DIRECTIONS FOR THIS TASK :: Within the data below, state how many lines contain the string "holds". Provide the number only.

#### PROVIDED RECORDS ####

(* ===== verification/BrokerSafety.v ===== *)
(** * Safety of every run of the broker

    The operations as one type of actions, and the theorem that no sequence of
    them panics, blocks for ever or leaves the invariant. *)

From S2P Require Import Prelude.
From S2P Require Import GoLib.
From S2P Require Import Message.
From S2P Require Import Wal.
From S2P Require Import Storage.
From S2P Require Import Codec.
From S2P Require Import Demo.
From S2P Require Import Broker.
From S2P Require Import BrokerQueue.
From S2P Require Import BrokerSteps.
From S2P Require Import BrokerSafe.
From S2P Require Import BrokerOps.

(** What clients, timers and goroutines may ask of the broker. *)
Inductive action : Type :=
| APublish (name : string) (payload : bytes) (headers : gmap string string)
    (priority : string) (expiresAt deliverAt : option Z) (isBroadcast : bool)
| APublishReplicated (name : string) (payload : bytes)
| AConsume (name : string) (limit : Z)
| AReceive (ch : nat)
| AStopWaiting (name : string) (ch : nat)
| AAck (name id : string)
| ARequeue (m : Message)
| APurgeExpired
| ARedrive (name : string)
| ARegisterWebhook (name url secret : string)
| AWebhookDone (i : nat)
| ACreateTopic (name policy : string) (retention : Z)
| APeek (name : string) (limit : Z)
| APurge (name : string)
| ADelete (name : string)
| AIdempotent (key : string)
| AAddSpy (name : string)
| ARemoveSpy (name : string) (ch : nat)
| ACreateGroup (name group : string)
| AStats
| ASnapshot
| ATask (i : nat).

Section runs.
Context `{R : Runtime} {St : Type} `{Storage St}.
Abbreviation MB := (M (World St)).

(** Every consumer brings its own channel of one slot, as the transports do. *)
Definition do_action (now : Z) (a : action) : MB unit :=
  match a with
  | APublish name payload headers p e d bc => Publish now name payload headers p e d bc ;; mret ()
  | APublishReplicated name payload => PublishReplicated now name payload ;; mret ()
  | AConsume name limit => ch ← make_chan 1; Consume now name limit ch ;; mret ()
  | AReceive ch => try_recv ch ;; mret ()
  | AStopWaiting name ch => RemoveWaitingConsumer name ch
  | AAck name id => Ack now name id ;; mret ()
  | ARequeue m => Requeue now m
  | APurgeExpired => purgeExpiredMessages now
  | ARedrive name => RedriveDLQ now name ;; mret ()
  | ARegisterWebhook name url secret => RegisterWebhook name url secret ;; mret ()
  | AWebhookDone i => webhook_done i
  | ACreateTopic name policy retention => CreateTopic name policy retention ;; mret ()
  | APeek name limit => Peek name limit ;; mret ()
  | APurge name => Purge name ;; mret ()
  | ADelete name => DeleteTopic name ;; mret ()
  | AIdempotent key => IsIdempotent now key ;; mret ()
  | AAddSpy name => AddSpy name ;; mret ()
  | ARemoveSpy name ch => RemoveSpy name ch
  | ACreateGroup name group => CreateGroup name group ;; mret ()
  | AStats => GetStats ;; mret ()
  | ASnapshot => GetStateSnapshot ;; mret ()
  | ATask i => run_pending now i
  end.

(** [main]: the recovered topics, when there is a disk. *)
Definition boot (names : list string) : MB unit :=
  w ← get;
  match storage w with
  | Some _ => LoadExistingTopics names
  | None => mret ()
  end.

Definition run (names : list string) (acts : list (Z * action)) : MB unit :=
  boot names ;; forM_ (λ '(now, a), do_action now a) acts.

End runs.

Section safety.
Context `{R : Runtime} {St : Type} `{Storage St} `{!StorageSafe St}.
Context (HR : RuntimeLaws R).
Implicit Types w : World St.

Lemma env_limit_pos name d : (0 < d → 0 < env_limit name d)%Z.
Proof.
  intros. unfold env_limit. repeat case_match; try done. by apply Z.ltb_lt.
Qed.

Lemma wf_New (store : option St) : wf (New store).
Proof.
  split; simpl; try (intros *; rewrite ?lookup_empty; done).
  - by apply env_limit_pos.
  - unfold webhook_slots. lia.
Qed.

Lemma step_make_chan n w :
  wf w → 0 < n → step (make_chan n) w (λ ch w', idle w' ch).
Proof.
  intros Hwf Hn. apply wpx_bind, wpx_get, wpx_bind, wpx_modify, wpx_ret.
  split_and!; [by apply (wf_with_chan n)|by intros a|by apply (idle_with_chan n)].
Qed.

Lemma step_then_unit {A} (c : M (World St) A) w Q :
  step c w Q → step (c ;; mret ()) w (λ _ _, True).
Proof. intros Hc. eapply step_bind; [exact Hc|]. intros. by apply step_ret. Qed.

Lemma step_do_action now a w : wf w → step (do_action now a) w (λ _ _, True).
Proof.
  intros Hwf. destruct a; cbn [do_action];
    try (eapply step_then_unit; eauto using step_publishCore, step_try_recv, step_Ack,
      step_RedriveDLQ, step_RegisterWebhook, step_CreateTopic, step_Peek, step_Purge,
      step_DeleteTopic, step_IsIdempotent, step_AddSpy, step_CreateGroup, step_GetStats,
      step_GetStateSnapshot; fail);
    try solve [eauto using step_RemoveWaitingConsumer, step_Requeue,
      step_purgeExpiredMessages, step_webhook_done, step_RemoveSpy, step_run_pending].
  all: try (eapply step_then_unit; by apply step_publishCore).
  eapply step_bind; [by apply step_make_chan; [|lia]|]. intros ch w' Hwf' _ Hi.
  eapply step_then_unit. by apply step_Consume.
Qed.

Lemma step_boot names w : wf w → step (boot names) w (λ _ _, True).
Proof.
  intros Hwf. apply step_bind_get. destruct (storage w) eqn:Es; [|by apply step_ret].
  eapply step_mono; [apply step_LoadExistingTopics; [done|by rewrite Es]|done].
Qed.

Lemma step_run names acts w : wf w → step (run names acts) w (λ _ _, True).
Proof.
  intros Hwf. eapply step_bind; [by apply step_boot|]. intros _ w' Hwf' _ _.
  apply (step_forM _ _ (λ _, True)); [done..|]. intros [now a] w'' _ Hwf'' _ _.
  by apply step_do_action.
Qed.

End safety.

(** [C1] From the state [broker.New] creates, no sequence of client calls,
    timers and goroutines, whatever the storage answers, makes the broker panic
    or block for ever: the run ends with a return, or with the process killed
    during a storage call.  In particular it never sends on or closes a closed
    channel, never unlocks a free mutex, never locks one it holds, never indexes
    an empty queue.  When it returns the global invariant holds: all mutexes are
    free, the topic maps agree, registered channels are open and registered
    once, and the webhook slots and idempotency keys are within their limits. *)
Theorem broker_run_safe `{R : Runtime} {St : Type} `{Storage St} `{!StorageSafe St}
    (HR : RuntimeLaws R) (store : option St) (names : list string) (acts : list (Z * action)) :
  wpx (run names acts) (λ _ w, wf w) (λ _, True) (New store).
Proof.
  eapply wpx_mono; [apply (step_run HR), wf_New| |done]. by intros [] w (? & _).
Qed.

Lemma broker_run_safe_witness :
  wpx (run ["t"] [(1%Z, APublish "t" [] ∅ "high" None None false); (2%Z, AConsume "t" 1)])
    (λ _ w, wf w) (λ _, True) (New (Some demo_disk)).
Proof. apply (broker_run_safe demo_runtime_laws). Defined.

####

SOLUTION FOR THIS PROBLEM :: 2